Thirty-seven diabetic subjects were randomised to Granulocyte-Colony Stimulating Factor (G-CSF) (n=20) or placebo (n=17). The primary endpoint was resolution of cellulitis, which was evaluated clinically and with an infection summary score. Patients were hospitalised for 10 days and received subcutaneously either 5 microg/kg G-CSF or placebo daily. Ulcers were treated with a standard wound protocol and the patients were instructed to stay in bed. All subjects received antibiotics (clindamycin and ciprofloxacin) intravenously until the inflammation had subsided.

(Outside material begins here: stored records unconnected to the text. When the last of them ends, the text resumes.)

(** X27. The synchronous route calls the browser at most once for a
    request, and only when the limiter, the sanitizer and the validator
    have let the request through and the lookup in the cache has missed.
    A request that gets as far as the cache and hits is answered 200
    with the bytes the cache returned, marked [HIT]; the browser is not
    called for it and nothing is stored. Every other answer of 200
    carries the bytes of the one capture, marked [MISS], and these bytes
    are stored by one call of [set]. A capture that fails is not tried
    again: its error is classified at once. When the answer is not 200,
    nothing is stored: the cache and its files are as they were, or as
    the lookup that missed has left them. An answer of 408 is given
    exactly for an error whose message contains [timeout], also when the
    message names an unresolved host. *)
Theorem X27_sync_route_captures_at_most_once digest parseURL base64 toISOString
    rl cm fs request (now now_retry : Z) body env captured (now_stamp : Z) :
  let r := Sync.POST digest parseURL base64 toISOString rl cm fs request now now_retry
             body env captured now_stamp in
  let response := r.1.1.1.1 in
  let effects := r.1.1.1.2 in
  let allowed := RateLimiter.allowed (RateLimiter.checkLimit rl request now).1 in
  let passes raw :=
    body = inr raw /\ allowed = true /\
    JS.truthy (url (sanitizeScreenshotParams raw)) = true /\
    valid (validateUrl parseURL (url (sanitizeScreenshotParams raw))) = true in
  let looked raw :=
    Cache.get digest (JobQueue.io_get env) cm fs (url (sanitizeScreenshotParams raw))
      (sanitizeScreenshotParams raw) (JobQueue.now_get env) in
  (effects = [] \/
   exists raw, passes raw /\ (looked raw).1.1 = None /\
     effects = [JobQueue.Capture (sanitizeScreenshotParams raw)]) /\
  (forall raw hit, passes raw -> (looked raw).1.1 = Some hit ->
     response =
       mkResponse 200
         (Image (base64 hit) (format (sanitizeScreenshotParams raw))
                (toISOString now_stamp) true)
         (Some (RateLimiter.remaining (RateLimiter.checkLimit rl request now).1))
         (Some (RateLimiter.resetAt (RateLimiter.checkLimit rl request now).1))
         None (Some "HIT") /\
     effects = [] /\ r.1.2 = (looked raw).1.2 /\ r.2 = (looked raw).2) /\
  (status response = 200 ->
     exists raw, passes raw /\
       ((exists hit, (looked raw).1.1 = Some hit) \/
        exists buffer, (looked raw).1.1 = None /\ captured = inl buffer /\
          Routes.body response =
            Image (base64 buffer) (format (sanitizeScreenshotParams raw))
                  (toISOString now_stamp) false /\
          x_cache response = Some "MISS" /\
          effects = [JobQueue.Capture (sanitizeScreenshotParams raw)] /\
          (r.1.2, r.2) =
            Cache.set digest (JobQueue.io_set env) (looked raw).1.2 (looked raw).2
              (url (sanitizeScreenshotParams raw)) (sanitizeScreenshotParams raw) buffer
              (JobQueue.now_created env) (JobQueue.now_accessed env))) /\
  (status response <> 200 -> effects <> [] ->
     exists error, captured = inr error /\ response = Sync.classify error) /\
  (status response <> 200 -> r.1.2 <> cm \/ r.2 <> fs ->
     exists raw, body = inr raw /\ (looked raw).1.1 = None /\
       r.1.2 = (looked raw).1.2 /\ r.2 = (looked raw).2) /\
  (status response = 408 <->
     allowed = true /\
     exists message, JS.includes message "timeout" = true /\
       (body = inl (JobQueue.ErrorObj message) \/
        effects <> [] /\ captured = inr (JobQueue.ErrorObj message))).
Proof.
  intros r response effects allowed passes looked.
  subst r response effects allowed passes looked. cbv beta.
  unfold Sync.POST.
  destruct (RateLimiter.checkLimit rl request now) as [[[] remaining resetAt] rl1];
    cbn [negb RateLimiter.allowed RateLimiter.remaining RateLimiter.resetAt fst snd].
  2:{ simp_response. split_and!; turned_away.
      - by intros raw hit (_ & ? & _).
      - split; [done | by intros [? _]]. }
  assert (Hclass : forall e,
    status (Sync.classify e) <> 200 /\
    (status (Sync.classify e) = 408 <->
     exists message, e = JobQueue.ErrorObj message /\ JS.includes message "timeout" = true)).
  { intros [message|]; cbn [Sync.classify].
    - destruct (JS.includes message "timeout") eqn:E1;
        [|destruct (JS.includes message "net::ERR_NAME_NOT_RESOLVED")];
        cbn; (split; [done|]); split; try done.
      + intros _. by exists message.
      + intros (m & [= <-] & Hm). congruence.
      + intros (m & [= <-] & Hm). congruence.
    - cbn. split; [done|]. split; [done | by intros (? & ? & _)]. }
  destruct body as [e|raw].
  { destruct (Hclass e) as [H200 H408]. cbn [fst snd]. split_and!.
    - by left.
    - by intros raw hit (? & _).
    - done.
    - done.
    - intros _ [?|?]; done.
    - rewrite H408. split.
      + intros (m & -> & Hm). split; [done|]. exists m. split; [done | by left].
      + intros (_ & m & Hm & [[= ->]|[? _]]); [by exists m | done]. }
  set (params := sanitizeScreenshotParams raw).
  destruct (JS.truthy (url params)) eqn:Hu; cbn [negb].
  2:{ simp_response. split_and!; turned_away.
      intros raw' hit ([= <-] & _ & Hu' & _). fold params in Hu'. congruence. }
  destruct (valid (validateUrl parseURL (url params))) eqn:Hv; cbn [negb].
  2:{ simp_response. split_and!; turned_away.
      intros raw' hit ([= <-] & _ & _ & Hv'). fold params in Hv'. congruence. }
  destruct (Cache.get digest (JobQueue.io_get env) cm fs (url params) params
              (JobQueue.now_get env)) as [[[hit|] cm1] fs1] eqn:Hget.
  { simp_response. split_and!; turned_away.
    - intros raw' hit' ([= <-] & _) Hhit. fold params in Hhit. rewrite Hget in Hhit.
      cbn in Hhit. injection Hhit as <-. fold params. by rewrite Hget.
    - intros _. exists raw. split; [done|]. left. exists hit. fold params.
      by rewrite Hget. }
  destruct captured as [buffer|e].
  - destruct (Cache.set digest (JobQueue.io_set env) cm1 fs1 (url params) params buffer
                (JobQueue.now_created env) (JobQueue.now_accessed env))
      as [cm2 fs2] eqn:Hset.
    simp_response. split_and!.
    + right. exists raw. fold params. by rewrite Hget.
    + intros raw' hit' ([= <-] & _) Hhit. fold params in Hhit. by rewrite Hget in Hhit.
    + intros _. exists raw. split; [done|]. right. exists buffer. fold params.
      rewrite Hget. cbn [fst snd]. by rewrite Hset.
    + done.
    + done.
    + split; [done|]. intros (_ & m & _ & [?|[_ ?]]); done.
  - destruct (Hclass e) as [H200 H408]. cbn [fst snd]. split_and!.
    + right. exists raw. fold params. by rewrite Hget.
    + intros raw' hit' ([= <-] & _) Hhit. fold params in Hhit. by rewrite Hget in Hhit.
    + done.
    + intros _ _. by exists e.
    + intros _ _. exists raw. fold params. by rewrite Hget.
    + rewrite H408. split.
      * intros (m & -> & Hm). split; [done|]. exists m. split; [done|]. by right.
      * intros (_ & m & Hm & [?|[_ [= ->]]]); [done | by exists m].
Qed.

Patients who received G-CSF did not have an earlier resolution of clinically defined cellulitis (p=0.57). The infection summary score declined, but comparably, in both groups (G-CSF: 29.5+/-18.4 to 6.7+/-6.3 p<0.001, placebo: 24.2+/-16.9 to 8.9+/-7.2 p<0.001). The ulcer volume, which was not greater among placebo patients, was reduced by 59% in G-CSF and by 35% in placebo patients.


We conclude that antibiotic and non weight-bearing therapy (bed rest) accelerated the resolution of cellulitis in infected foot ulcers. Additional treatment with G-CSF had no further beneficial effect.